Since her songs speak of unrelenting love, one should also read the story of Majnun and Leila* to understand which is the love she is singing about and the love expressed in our dance.
*Majnun and Leila is the original love story told by word of mouth for generations by Arab Bedouins long before Romeo & Juliette or Tristan & Isolde. It was eventually written down by an Azerbaijani poet in Farsi. So much of Asia, North Africa and the Middle East claim this story their own. Every generation of young lovers relate to this story. It is an intimate part of all of these cultures.
I believe that mastering the art of dancing to taqsim is a prerequisite to dancing to the music of Oum Kalthoum. I also ask my students to listen to original recordings of her concerts 24 hours a days for 2 years or until one finds the magic in her songs and becomes addicted. When this happens the movement quality and nuance are transformed when dancing to all Arab music. Note that original recording of one to two songs on a CD since the songs are generally too long to fit anymore.

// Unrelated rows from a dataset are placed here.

Lemma add_row_spec b n ci0 ci c P : 0 <= b < nb -> 0 <= n < sas_rows b -> tables ci -> batch_entry b n ci -> same_but b ci0 ci ->
  max_row P (ci_maxS1GCost ci) ->
  sg_s1GCost c = sas_cost b n -> sg_s1GLastBlockCost c = sas_last b n -> sg_s1GBlock c = sas_block b n ->
  exists ci', add_row b c ci = Ok ci' /\ tables ci' /\ batch_entry b (n + 1) ci' /\ same_but b ci0 ci' /\
    max_row (fun b' r => P b' r \/ (b' = b /\ r = n)) (ci_maxS1GCost ci').
Proof.
  intros Hb Hn (L1 & L2 & L3) (E1 & E2) (S1 & S2) Hmax Hc1 Hc2 Hc3. unfold add_row. rewrite Hc1, Hc2, Hc3.
  destruct (sas_row_facts b n Hb Hn) as (F1 & F2 & F3 & F4 & F5).
  pose proof (part_le_total b n Hb ltac:(lia)). pose proof (part_le_total b (n + 1) Hb ltac:(lia)) as Hp. rewrite zsum_snoc in Hp by lia.
  rewrite (vget_ok (ci_bN2CostOfEachBatch ci)), bind_Ok by lia. rewrite (vset_ok (ci_bN2CostOfEachBatch ci)), bind_Ok by lia.
  rewrite (vget_ok (ci_bN2BlockOfEachBatch ci)), bind_Ok by lia. rewrite (vset_ok (ci_bN2BlockOfEachBatch ci)), bind_Ok by lia.
  rewrite E1. unwrap64.
  pose proof (max_row_add P (fun b' r => P b' r \/ (b' = b /\ r = n)) (ci_maxS1GCost ci) b n Hb Hn Hmax ltac:(done)) as Hmax'.
  destruct (0 <? sas_block b n) eqn:E; bool_prop; [rewrite vset_ok, bind_Ok by lia|rewrite mret_bind];
    (eexists; split; [done|]); unfold tables, batch_entry, same_but; simpl; rewrite !length_insert; (split; [done|]); rewrite zsum_snoc by lia.
  - split; [|split; [split|]]; try done.
    + rewrite !vat_insert, Z.eqb_refl by lia. split; [done|]. intros _. f_equal. lia.
    + intros j Hj Hne. rewrite !vat_insert, (proj2 (Z.eqb_neq j b)) by lia. by apply S1.
  - assert (sas_cost b n = 0) as Hz by (apply F4; lia). split; [|split; [split|]]; try done.
    + rewrite !vat_insert, Z.eqb_refl by lia. split; [done|]. rewrite Hz, Z.add_0_r. intros (r & Hr & Hpos)%zsum_pos.
      pose proof (sas_prefix b r n Hb ltac:(lia) ltac:(lia) Hpos). lia.
    + intros j Hj Hne. rewrite !vat_insert, (proj2 (Z.eqb_neq j b)) by lia. by apply S1.
Qed.

(** The rows of the batches before [b]. *)
Definition before (b : Z) (b' r : Z) : Prop := b' < b.

(** The cost table of the first [n] batches. *)
Definition costs_upto (n : Z) (ci : CostInfo) : Prop :=
  tables ci /\ (forall b, 0 <= b < n -> batch_entry b (sas_rows b) ci) /\ max_row (before n) (ci_maxS1GCost ci) /\
  ci_totalCost ci = zsum (batch_cost sas_rows sas_cost) 0 n.

Lemma CalcBatchCache_spec b : 0 <= b < nb -> CalcBatchCache k b = Ok (bcache k b (s1 b) (s2 b)).
Proof. intros Hb. unfold CalcBatchCache. by rewrite (sl_s1 k s1 s2 SL b Hb), (sl_s2 k s1 s2 SL b Hb). Qed.
(* ===== verification/SasSwaLemmas.v ===== *)
(** The loops of the sliding-window kernel: a core issues the blocks of the rows
    of its share, in order, each through all the stages of its side. *)

From S2P Require Import Prelude AscendC TilingContext Aicpu SasMetaOut SasSpec SasCostLemmas SasSwa SasSwaSpec.

(** ** One block *)

(** The loop information of a visible row, while its blocks are issued. *)
Record row_ready (c : SwaConst) (b s1 s2 pre r : Z) (t : SwaTempLoopInfo) : Prop := {
  rr_bIdx : t_bIdx t = b;
  rr_gS1Idx : t_gS1Idx t = r * c_gSize c;
  rr_times : t_s2LoopTimes t = swa_times (is_cfa c) (c_cmpRatio c) s1 s2 r;
  rr_ori : t_oriLoopTimes t = 1;
  rr_right : t_oriMaskRight t = swa_last s1 s2 r;
  rr_left : t_oriMaskLeft t = Z.max 0 (swa_last s1 s2 r - 127);
  rr_cmp : is_cfa c = true -> t_actCmpS2Size t = swa_cmp (is_cfa c) (c_cmpRatio c) s1 s2 r;
  rr_tail : t_mBasicSizeTail t = c_gSize c;
  rr_pre : t_actualSeqQPrefixSum t = pre }.

(** The first output element of row [r] of a batch that starts at token [pre]. *)
Definition row_out (c : SwaConst) (pre r : Z) : Z := (pre + r) * c_gSize c * 512.

(** What the calculation of parameters changes of the state. *)
Definition calc_frame (s s' : SwaState) : Prop :=
  constInfo s' = constInfo s /\ extraInfo s' = extraInfo s /\ gloop s' = gloop s /\ globalLoopStart s' = globalLoopStart s /\
  issued s' = issued s /\ exists x, tempLoopInfo s' = { tempLoopInfo s with t_bn2IdxInCurCore := x }.

Section Calc.
Variable e : SwaEnv.
Variables (loop j : Z) (old : RunInfo) (s : SwaState).
Abbreviation c := (constInfo s).
Abbreviation t := (tempLoopInfo s).

(** What the parameters of the vector cores leave unchanged. *)
Lemma vec_split_keeps i : let i' := if e_isAIV e then vec_split e c i else i in
  ri_bIdx i' = ri_bIdx i /\ ri_s1Idx i' = ri_s1Idx i /\ ri_s2Idx i' = ri_s2Idx i /\ ri_gS1Idx i' = ri_gS1Idx i /\
  ri_loop i' = ri_loop i /\ ri_isValid i' = ri_isValid i /\ ri_actMBaseSize i' = ri_actMBaseSize i.
Proof. cbv zeta. destruct (e_isAIV e); [|done]. unfold vec_split. by destruct (_ =? 1). Qed.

To study and listen endlessly to the original recordings of Oum Kalthoum’s concerts will open movement pathways for a Bellydancer that will transform her/his physical expression. To eventually be able to express her music in one’s dance is a sign that one is becoming a Raqs Sharqi dance artist. Dancing to the music of Oum Kalthoum is seen as significant and not to be taken lightly especially in the eyes of some audiences.
An Arab audience will have a more discerning eye for the artistic interpretation of this music and a much stronger emotional investment. All of her songs are of equal importance – some are more famous and popular and many have been adapted for Bellydancers. It is said that only a Maalema can dance to the music of Oum Kalthoum.
The following are some important factors to take into account on this subject. The music of Oum Kalthoum is often quite difficult with rhythm changes and thus a beginner dancer will find it difficult to apply short cut elements like combos that can easily be used with pop music. The music is generally slow and emotional, often in a sad maqaam so emotional expression is an important factor. Leave the dynamic hitting accents for the most part when dancing for drum solos, not when dancing to the music of Oum Kalthoum.
Dancing to an original recording of Oum Kalthoum singing live may seem disrespectful to some who revere her, it is best to use a recording by another singer or a musical arrangement. Many of her songs are 1-2 hours long so often the musical arrangements that are popular are only a small part of the song, often the beginning or just the musical parts which do not include the melody of where her voice would be.
Non-Arab dancers should note that when an Arab audience is listening to the musical arrangement of Oum Kalthoum music, they hear in their head the memory of the original version with her live voice and the profound lyrics, just like you hear Robert Plant‘s voice when a cover band plays Stairway to Heaven. Thus it is important to listen to the original before dancing to the musical arrangement so the dance artist can portray the same emotion and musical nuance the audience is experiencing, otherwise the audience may feel the dance artist does not understand the music.
Once you have danced to a good arrangement and recording of the music of Oum Kalthoum with the integrity of the original recording in your consciousness, there is no turning back. Pop music will never give you such a rich emotional experience.
For a wonderful documentary about Oum Kalthoum, see the film “A Voice Like Egypt”.